The size limits you're up against
Gmail caps attachments at 25 MB. Outlook.com and Microsoft 365 cap at 20-150 MB depending on plan. Yahoo Mail caps at 25 MB. Most corporate Exchange servers cap at 10-25 MB before bouncing.
Even when your provider accepts a larger file, the recipient's gateway might reject it. The safe target for a PDF you're sending cold is under 10 MB.
Method 1 — compress first (works 80% of the time)
Run the file through Compress PDF on the Recommended preset. Image-heavy PDFs typically shrink 60-80%, which brings most over-the-limit files comfortably under any cap.
If Recommended isn't enough, try High — for screen viewing the difference is rarely visible. Don't bother with Low for email; it barely shrinks anything.
Method 2 — split into chunks
If compression alone won't get you there (e.g. a 200 MB scanned book), split the PDF into 50-page chunks and email them separately. Use Split PDF with the 'every N pages' option.
Number the parts in the filename (Report_part_1_of_4.pdf) so the recipient can reassemble them with Merge PDF on their end.
Method 3 — share via cloud link
Upload to Google Drive, Dropbox, or OneDrive and share a link. The recipient downloads on their schedule, you don't fight attachment limits, and you can revoke access if you sent to the wrong address.
For sensitive documents, set the link to require sign-in (Drive's 'Anyone with the link' is convenient but riskier). Or password-protect the PDF first with Protect PDF, then share the link freely.
Method 4 — Gmail's built-in Drive integration
If you're on Gmail and the file is over 25 MB, Gmail prompts you to share via Drive automatically. The recipient gets a clickable preview without leaving their inbox.
Outlook offers the same integration with OneDrive. Use it — it's the friction-free version of Method 3.

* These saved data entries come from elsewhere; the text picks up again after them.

(** * Panel-regression pipeline of thesis-models: shallow embedding

    The scripts under [code/] read one firm-year table, build lagged and
    derived regressors per firm, select sub-panels and hand NaN-free design
    matrices to the fixed/random-effects estimators of [linearmodels].

    Cells of a pandas float column are modelled by [fval]: a finite number
    (an exact rational), the two infinities, or NaN.  The estimators, the
    matrix inverse and the chi-square distribution are library code; they
    enter as fields of the classes [Estimator] and [Numerics]. *)

From Stdlib Require Import List ZArith QArith String Ascii Bool Arith Lia.
From Stdlib Require Import DecimalString.
Import ListNotations.

Set Implicit Arguments.

Local Open Scope string_scope.
Local Open Scope nat_scope.
Local Open Scope list_scope.

(* ================================================================== *)
(** ** Cells and frames *)

(** A float64 cell as pandas sees it. *)
Inductive fval : Type :=
| Num (q : Q)
| PInf
| NInf
| NaN.

(** [Series.isna]: only NaN counts as missing, an infinity does not. *)
Definition isna (v : fval) : bool :=
  match v with NaN => true | _ => false end.

Definition notna (v : fval) : bool := negb (isna v).

(** [np.isinf] *)
Definition isinf (v : fval) : bool :=
  match v with PInf | NInf => true | _ => false end.

Definition isfinite (v : fval) : bool :=
  match v with Num _ => true | _ => false end.

(** Sign of a rational, as -1, 0 or 1. *)
Definition Qsign (q : Q) : Z := Z.sgn (Qnum q).

(** Float division as numpy performs it on a float64 column: a non-zero
    number over zero is a signed infinity, zero over zero is NaN, NaN
    propagates, and the quotient of two infinities is NaN. *)
Definition fdiv (a b : fval) : fval :=
  match a, b with
  | NaN, _ | _, NaN => NaN
  | Num x, Num y =>
      if Qeq_bool y 0 then
        match Qsign x with
        | Z0 => NaN
        | Zpos _ => PInf
        | Zneg _ => NInf
        end
      else Num (x / y)
  | Num _, (PInf | NInf) => Num 0
  | PInf, Num y => if (Qsign y <? 0)%Z then NInf else PInf
  | NInf, Num y => if (Qsign y <? 0)%Z then PInf else NInf
  | (PInf | NInf), (PInf | NInf) => NaN
  end.

(** One record of the firm-year table, indexed by (entity, year).  [cell]
    gives the value of every named numeric column. *)
Record row : Type := mkRow {
  entity : string;
  year   : Z;
  sector : option string;
  cell   : string -> fval
}.

Definition frame := list row.

(** [df[c] = v] on one record. *)
Definition set_cell (c : string) (v : fval) (r : row) : row :=
  mkRow (entity r) (year r) (sector r)
        (fun c' => if String.eqb c' c then v else cell r c').

(** The column [c] of a frame together with its level-0 index. *)
Definition keyed_column (c : string) (f : frame) : list (string * fval) :=
  map (fun r => (entity r, cell r c)) f.

(** [df[c] = values], row by row; a frame and a column built from it
    have the same length. *)
Fixpoint assign_column (c : string) (vals : list fval) (f : frame) : frame :=
  match f, vals with
  | r :: f', v :: vals' => set_cell c v r :: assign_column c vals' f'
  | _, _ => f
  end.

(* ================================================================== *)
(** ** Lag Builder: [groupby(level=0)[c].shift(L)] *)

Section GroupShift.
Variable V : Type.
Variable na : V.

(** Values already seen for each entity, most recent first. *)
Definition history := string -> list V.

Definition no_history : history := fun _ => [].

Definition push (h : history) (e : string) (v : V) : history :=
  fun e' => if String.eqb e' e then v :: h e' else h e'.

(** The shifted value of a row of entity [e] holding [v]: the value
    [L] positions back inside the group, missing when the group has
    fewer earlier rows; a shift by zero leaves the value. *)
Definition lagged (h : history) (L : nat) (e : string) (v : V) : V :=
  match L with
  | O => v
  | S k => nth k (h e) na
  end.

Fixpoint group_shift_from (h : history) (L : nat)
         (col : list (string * V)) : list V :=
  match col with
  | [] => []
  | (e, v) :: rest => lagged h L e v :: group_shift_from (push h e v) L rest
  end.

Definition group_shift (L : nat) (col : list (string * V)) : list V :=
  group_shift_from no_history L col.

(** The values of one entity's group, in frame order. *)
Fixpoint group_values (e : string) (col : list (string * V)) : list V :=
  match col with
  | [] => []
  | (e', v) :: rest =>
      if String.eqb e' e then v :: group_values e rest
      else group_values e rest
  end.

(** The keys of a column paired with another list of values. *)
Definition rekey (col : list (string * V)) (vals : list V) : list (string * V) :=
  combine (map fst col) vals.
End GroupShift.

(** The lagged column of a frame. *)
Definition shift_column (c : string) (L : nat) (f : frame) : list fval :=
  group_shift NaN L (keyed_column c f).

(* ================================================================== *)
(** ** Sector matching: [str.contains("hotel", case=False, na=False)] *)

Definition lower_ascii (a : ascii) : ascii :=
  let n := nat_of_ascii a in
  if (65 <=? n) && (n <=? 90) then ascii_of_nat (n + 32) else a.

Fixpoint lower (s : string) : string :=
  match s with
  | EmptyString => EmptyString
  | String a s' => String (lower_ascii a) (lower s')
  end.

Fixpoint contains (needle hay : string) : bool :=
  String.prefix needle hay
  || match hay with
     | EmptyString => false
     | String _ hay' => contains needle hay'
     end.

(** A missing sector label never matches ([na=False]). *)
Definition sector_contains (token : string) (r : row) : bool :=
  match sector r with
  | Some s => contains (lower token) (lower s)
  | None => false
  end.

(* ================================================================== *)
(** ** Raised exceptions *)

(** A Python exception, identified by the name of its class. *)
Record exn : Type := Exn { exn_name : string }.

Inductive result (A : Type) : Type :=
| Ok (a : A)
| Raise (e : exn).

Arguments Ok {A} a.
Arguments Raise {A} e.

Definition bind {A B : Type} (m : result A) (k : A -> result B) : result B :=
  match m with
  | Ok a => k a
  | Raise e => Raise e
  end.

Notation "x <- m ;; k" := (bind m (fun x => k))
  (at level 61, m at next level, right associativity).

(** A loop whose body may raise: the first exception ends the loop. *)
Fixpoint for_each {A B : Type} (body : A -> result B) (l : list A)
  : result (list B) :=
  match l with
  | [] => Ok []
  | a :: l' =>
      b <- body a ;;
      bs <- for_each body l' ;;
      Ok (b :: bs)
  end.

Definition KeyError : exn := Exn "KeyError".

(** Lookup by label in a pandas Series: [s[name]] raises [KeyError] on a
    missing label, [s.get(name, default)] does not. *)
Fixpoint assoc {A : Type} (name : string) (s : list (string * A)) : option A :=
  match s with
  | [] => None
  | (k, v) :: s' => if String.eqb k name then Some v else assoc name s'
  end.

Definition getitem {A : Type} (s : list (string * A)) (name : string) : result A :=
  match assoc name s with
  | Some v => Ok v
  | None => Raise KeyError
  end.

(* ================================================================== *)
(** ** Design matrices and the estimators *)

(** A dependent column, the exogenous columns and the rows they are
    read from. *)
Record design : Type := mkDesign {
  d_dep  : string;
  d_exog : list string;
  d_rows : frame
}.

(** [DataFrame.dropna()] over the named columns. *)
Definition complete (cols : list string) (r : row) : bool :=
  forallb (fun c => notna (cell r c)) cols.

Definition dropna (cols : list string) (f : frame) : frame :=
  filter (complete cols) f.

(** Number of rows of entity [e]: [value_counts()[e]]. *)
Definition count_entity (e : string) (f : frame) : nat :=
  List.length (filter (fun r => String.eqb (entity r) e) f).

(** [nunique()] of the two index levels. *)
Definition n_entities (f : frame) : nat :=
  List.length (nodup string_dec (map entity f)).

Definition n_times (f : frame) : nat :=
  List.length (nodup Z.eq_dec (map year f)).

(** What a fit exposes.  Coefficients, covariances and p-values of a
    completed fit are finite numbers, keyed by regressor name. *)
Record fit_result : Type := mkFit {
  nobs : nat;
  rsquared_within : Q;
  params : list (string * Q);
  pvalues : list (string * Q);
  cov : list (string * list (string * Q))
}.

Inductive cov_type : Type :=
| Unadjusted
| ClusteredEntity
| ClusteredEntityTime.

(** [linearmodels.panel]: both estimators either return a fit or raise.
    [PanelOLS] is always called with entity and time effects; the two
    remaining arguments are [drop_absorbed] and the covariance type. *)
Class Estimator : Type := {
  PanelOLS_fit : bool -> cov_type -> design -> result fit_result;
  RandomEffects_fit : cov_type -> design -> result fit_result
}.

(* ================================================================== *)
(** ** Model A ([model_a_panel_fe.py]) *)

Module ModelA.

Definition ESG := "ESG_Score".
Definition EMPL := "Employees".
Definition ASSETS := "Assets".
Definition DEBT := "Debt".
Definition DEBT_RATIO := "Debt_ratio".
Definition OUTCOMES := ["ROA"; "NIAT"].
Definition LAGS := [0; 1; 2; 3].

(** [df.replace([np.inf, -np.inf], np.nan, inplace=True)] acts on every
    column of the frame. *)
Definition replace_inf (r : row) : row :=
  mkRow (entity r) (year r) (sector r)
        (fun c => if isinf (cell r c) then NaN else cell r c).

Definition build_debt_ratio (df : frame) : frame :=
  map (fun r =>
         replace_inf (set_cell DEBT_RATIO (fdiv (cell r DEBT) (cell r ASSETS)) r))
      df.

Definition drop_singletons (f : frame) : frame :=
  filter (fun r => 2 <=? count_entity (entity r) f) f.

(** Smallest group size; the frame is not empty where it is used. *)
Definition min_count (f : frame) : nat :=
  fold_right Nat.min (List.length f) (map (fun r => count_entity (entity r) f) f).

Definition exog := [ESG; EMPL; DEBT_RATIO].

(** The frame [data] of [fit_one], before the emptiness test. *)
Definition prepare (block : frame) (outcome : string) (lag : nat) : frame :=
  let X := match lag with
           | O => block
           | S _ => assign_column ESG (shift_column ESG lag block) block
           end in
  drop_singletons (dropna (outcome :: exog) X).

(** [None] when [fit_one] returns the [no_estimable_panel] row without
    fitting; otherwise the design handed to [PanelOLS]. *)
Definition fit_input (block : frame) (outcome : string) (lag : nat)
  : option design :=
  let data := prepare block outcome lag in
  if (List.length data =? 0) || (min_count data <? 2) then None
  else Some (mkDesign outcome exog data).

Record out_row : Type := mkOut {
  Subset : string;
  Outcome : string;
  Lag : nat;
  N_obs : nat;
  R2_within : fval;
  coef_ESG : fval;
  p_ESG : fval;
  status : string
}.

Method 5 — large-file transfer services
WeTransfer, Smash, and similar services let you upload up to 2 GB and email a download link. Free tiers have ads and short link lifetimes; paid tiers are cleaner.
Avoid using these for highly sensitive content unless you've vetted the provider's privacy practices. A cloud-storage link from a major provider is usually a safer default.
What to avoid
Don't ZIP the PDF to 'compress' it — PDFs are already compressed internally, and ZIP gains 1-2% at most while breaking inline previews.
Don't print to PDF at lower DPI hoping for a smaller file — you lose searchable text. Use a real PDF compressor instead.
Don't email password and PDF in the same message. Send the password by a different channel (SMS, Signal, in person).